The SRAM working memory 3 is of the volatile RAM type which does not require refreshing. The SRAM memory banks allow to maintain the information for a theoretically infinite time, have fast reading time and low consumption, particularly in static conditions. The need to use many components per cell makes them costly. The FLASH memory is a type of EEPROM, and thus of non-volatile memory, which for its performance may be used as read-write memory.
The correct operation of the control software is tested and the optimal values of the calibration parameters are established during a calibration (i.e. tuning) phase of the electronic control unit 1 by means of real tests in which the electronic control unit 1 superintends the operation of an engine. For this purpose, it must be possible to read-access the instantaneous values of the process variables normally stored in the SRAM working memory 3 and the calibration parameter values normally stored in the FLASH storage memory 4, and it must be possible to write-access (i.e. modify) the calibration parameters normally sorted in the FLASH storage memory 4.

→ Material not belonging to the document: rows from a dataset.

(** One round of [test]'s loop adds the batch's loss and count, or raises
    what the model or the loss function raises; it prints nothing and leaves
    the model alone. *)
Lemma test_batch_run (m : NeuralNetwork F) (b : Tensor F * LabelTensor)
    (acc : PyFloat * PyFloat) (w : World F) :
  model w = m ->
  exists w',
    model w' = m /\ stdout w' = stdout w /\ grad_enabled w' = grad_enabled w /\
    test_batch loss_fn device acc b w =
      (match batch_eval loss_fn device m b with
       | Ok o => Ok (float_add (fst acc) (fst o), float_add (snd acc) (float_of_nat (snd o)))
       | Raise e => Raise e
       end, w').
Proof.
  intros Hm. unfold batch_eval, test_batch, tensor_to, label_to, model_call, loss_call,
    loss_item, log, bind, lift, ret.
  cbn [fst snd model grads grad_enabled files stdout calls]. rewrite Hm.
  destruct (NeuralNetwork_call m (Tensor_to device (fst b))) as [v|e];
    cbn [rbind fst snd model grads grad_enabled files stdout calls value];
    [|eexists; (split; [|split; [|split; [|reflexivity]]]); reflexivity].
  destruct (loss_fn v (Label_to device (snd b))) as [l|e];
    cbn [rbind fst snd model grads grad_enabled files stdout calls item];
    [|eexists; (split; [|split; [|split; [|reflexivity]]]); reflexivity].
  destruct (correct_count v (Label_to device (snd b))) as [c|e] eqn:Ec;
    cbn [rbind fst snd model grads grad_enabled files stdout calls];
    [|eexists; (split; [|split; [|split; [|reflexivity]]]); reflexivity].
  apply correct_count_hits in Ec. cbn [labels Label_to] in Ec. subst c.
  eexists. (split; [|split; [|split; [|reflexivity]]]); reflexivity.
Qed.

(** The loop of [test] computes what [eval_batches] describes. *)
Lemma test_loop_run (m : NeuralNetwork F) (rbs : list (result (Tensor F * LabelTensor))) :
  forall (acc : PyFloat * PyFloat) (w : World F),
    model w = m ->
    exists w',
      model w' = m /\ stdout w' = stdout w /\ grad_enabled w' = grad_enabled w /\
      for_fold rbs acc (fun acc rb => bind (lift rb) (fun Xy => test_batch loss_fn device acc Xy)) w
      = (match eval_batches loss_fn device m rbs with
         | Ok outs => Ok (fold_left float_add (map fst outs) (fst acc),
                          fold_left float_add (map (fun o => float_of_nat (snd o)) outs) (snd acc))
         | Raise e => Raise e
         end, w').
Proof.
  induction rbs as [|rb rbs IH]; intros acc w Hm; cbn [for_fold eval_batches].
  - exists w. destruct acc. now repeat split.
  - destruct rb as [b|e]; cbn [rbind].
    2: { exists w. now repeat split. }
    destruct (test_batch_run b acc w Hm) as (w1 & Hm1 & Hs1 & Hg1 & E1).
    unfold bind at 1. unfold bind at 1. unfold lift at 1. rewrite E1.
    destruct (batch_eval loss_fn device m b) as [o|e]; cbn [rbind].
    2: { exists w1. now repeat split. }
    destruct (IH (float_add (fst acc) (fst o), float_add (snd acc) (float_of_nat (snd o))) w1 Hm1)
      as (w2 & Hm2 & Hs2 & Hg2 & E2).
    exists w2. rewrite E2. split; [exact Hm2|]. split; [congruence|]. split; [congruence|].
    destruct (eval_batches loss_fn device m rbs) as [outs|e]; reflexivity.
Qed.

Lemma eval_batches_length (m : NeuralNetwork F) (rbs : list (result (Tensor F * LabelTensor)))
    (outs : list (PyFloat * nat)) :
  eval_batches loss_fn device m rbs = Ok outs -> length outs = length rbs.
Proof.
  revert outs. induction rbs as [|rb rbs IH]; intros outs; cbn [eval_batches].
  - intros E; injection E as <-. reflexivity.
  - destruct rb as [b|e]; cbn [rbind]; [|discriminate].
    destruct (batch_eval loss_fn device m b) as [o|e]; cbn [rbind]; [|discriminate].
    destruct (eval_batches loss_fn device m rbs) as [os|e]; cbn [rbind]; [|discriminate].
    intros E; injection E as <-. cbn [length]. now rewrite (IH os eq_refl).
Qed.
(** * The pendulum state-space model of rsbook_code/control/examples/pendulum.py

    A shallow embedding of the [Pendulum] class and the properties of its
    forward and inverse dynamics, its state derivative, its Euler simulator
    and its wrap-around state addition.

    Numbers.  Python's floats are read as real numbers: every arithmetic
    operation is exact, [math.cos] is the real cosine and [math.pi] is the
    real [PI].  Rounding, infinities and NaN are outside this model.  What
    Python raises on exact inputs (division by zero, a failed [assert], a
    shape mismatch, an index out of range) is kept, as a [result].

    Two parts of [simulate] that only compare and add floats, its clock and
    its clamp, are modelled a second time on IEEE 754 doubles (module
    [Binary64]), where NaN and the infinities exist. *)

From Stdlib Require Import ZArith Reals Lra List Lia PeanoNat.
From Stdlib Require Import Floats.
Import ListNotations.
Open Scope R_scope.

(** ** Python and numpy primitives used by the class *)

Module Py.

(** The exceptions the code can raise on its own, and [PolicyError] for
    whatever a caller-supplied callback raises. *)
Inductive exn : Type :=
| AssertionError
| ZeroDivisionError
| ValueError
| IndexError
| PolicyError (tag : nat).

Inductive result (A : Type) : Type :=
| Ok (a : A)
| Raise (e : exn).
Arguments Ok {A} a.
Arguments Raise {A} e.

Definition bind {A B : Type} (c : result A) (k : A -> result B) : result B :=
  match c with
  | Ok a => k a
  | Raise e => Raise e
  end.

(** [assert cond] *)
Definition py_assert (cond : bool) : result unit :=
  if cond then Ok tt else Raise AssertionError.

(** [a / b] on floats: a zero divisor raises. *)
Definition py_div (a b : R) : result R :=
  if Req_dec_T b 0 then Raise ZeroDivisionError else Ok (a / b).

(** [a % b] on floats for a divisor [b <> 0]: the remainder of the floored
    quotient, so that it takes the sign of [b].  The class only ever
    divides by the constant [math.pi*2]. *)
Definition py_mod (a b : R) : R := a - b * IZR (Int_part (a / b)).

(** [max(a, b)] and [min(a, b)]: the first argument is kept unless the
    second is strictly larger (smaller). *)
Definition py_max (a b : R) : R := if Rlt_dec a b then b else a.
Definition py_min (a b : R) : R := if Rlt_dec b a then b else a.

(** [xs[i]] for a non-negative index. *)
Definition getitem (xs : list R) (i : nat) : result R :=
  match nth_error xs i with
  | Some v => Ok v
  | None => Raise IndexError
  end.

(** [xs[i] = v] on a numpy array, for a non-negative index. *)
Fixpoint setitem (xs : list R) (i : nat) (v : R) : result (list R) :=
  match xs, i with
  | [], _ => Raise IndexError
  | _ :: tl, O => Ok (v :: tl)
  | hd :: tl, S j => bind (setitem tl j v) (fun tl' => Ok (hd :: tl'))
  end.

Fixpoint zip_add (a b : list R) : list R :=
  match a, b with
  | x :: a', y :: b' => (x + y) :: zip_add a' b'
  | _, _ => []
  end.

(** [a + b] on one-dimensional numpy arrays: elementwise on equal
    shapes, a one-element array is broadcast, any other pair of shapes
    raises. *)
Definition np_add (a b : list R) : result (list R) :=
  if Nat.eqb (length a) (length b) then Ok (zip_add a b)
  else match a, b with
       | [x], _ => Ok (map (fun y => x + y) b)
       | _, [y] => Ok (map (fun x => x + y) a)
       | _, _ => Raise ValueError
       end.

End Py.

Import Py.

Declare Scope py_scope.
Delimit Scope py_scope with py.
Notation "x <- c ;; k" := (bind c (fun x => k))
  (at level 61, c at next level, right associativity) : py_scope.
Notation "' pat <- c ;; k" := (bind c (fun v => match v with pat => k end))
  (at level 61, pat pattern, c at next level, right associativity) : py_scope.
Open Scope py_scope.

In order to allow the above-described access to the instantaneous values of the process variables and to the calibration parameters, an external computer 8 is connected to the microprocessor 2 of the electronic control unit 1 by means of a communication line 9 which operates according to the “CAN—Car Area Network” standard.
During the step of calibration, read-access to the instantaneous values of the process variables stored in the SRAM working memory 3 is possible because the SRAM working memory 3 allows to read-access single bytes. During the operation of the electronic control unit 1, read-access to the calibration parameters stored in the FLASH storage memory 4 is possible because the FLASH storage memory 4 also allows to read-access the single bytes (at a slower reading speed with respect to the SRAM working memory 3).
As shown in FIG. 3, the FLASH storage memory 4 is divided into an area S in which the control software is stored and an area C in which the values of the calibration parameters are stored; in turn, area C is divided into two pages C1 and C2 between them identical and redundant, each of which is aimed at storing all the calibration parameters. During standard operation, the calibration parameters are stored on page C1 (or page C2) and page C2 (or page C1) is not used in any manner by the microprocessor 2. Instead, during calibration operation, the two pages C1 and C2 are used in alternating manner by the microprocessor 2: for example, the calibration parameters are initially stored on page C1, while page C2 is kept clear, and when it is necessary to modify one or more calibration parameters the values of all calibration parameters (i.e. obviously updating at the same time) are written on page C2 and when the writing of pages C2 is complete, then the microprocessor 2 stops working with page C1 and starts working with page C2 (thus page C1 may be deleted to be ready for future re-writing). It is important to note that the two pages C1 and C2 of area C lie on two different “read-while-write” partitions so that a page C1 or C2 may be read, while the other page C2 or C1 is written and vice versa; furthermore, area C and area S lie on two different “read-while-write” partitions so that the area S may be read without interruptions, while a page C1 or C2 of area C is being written.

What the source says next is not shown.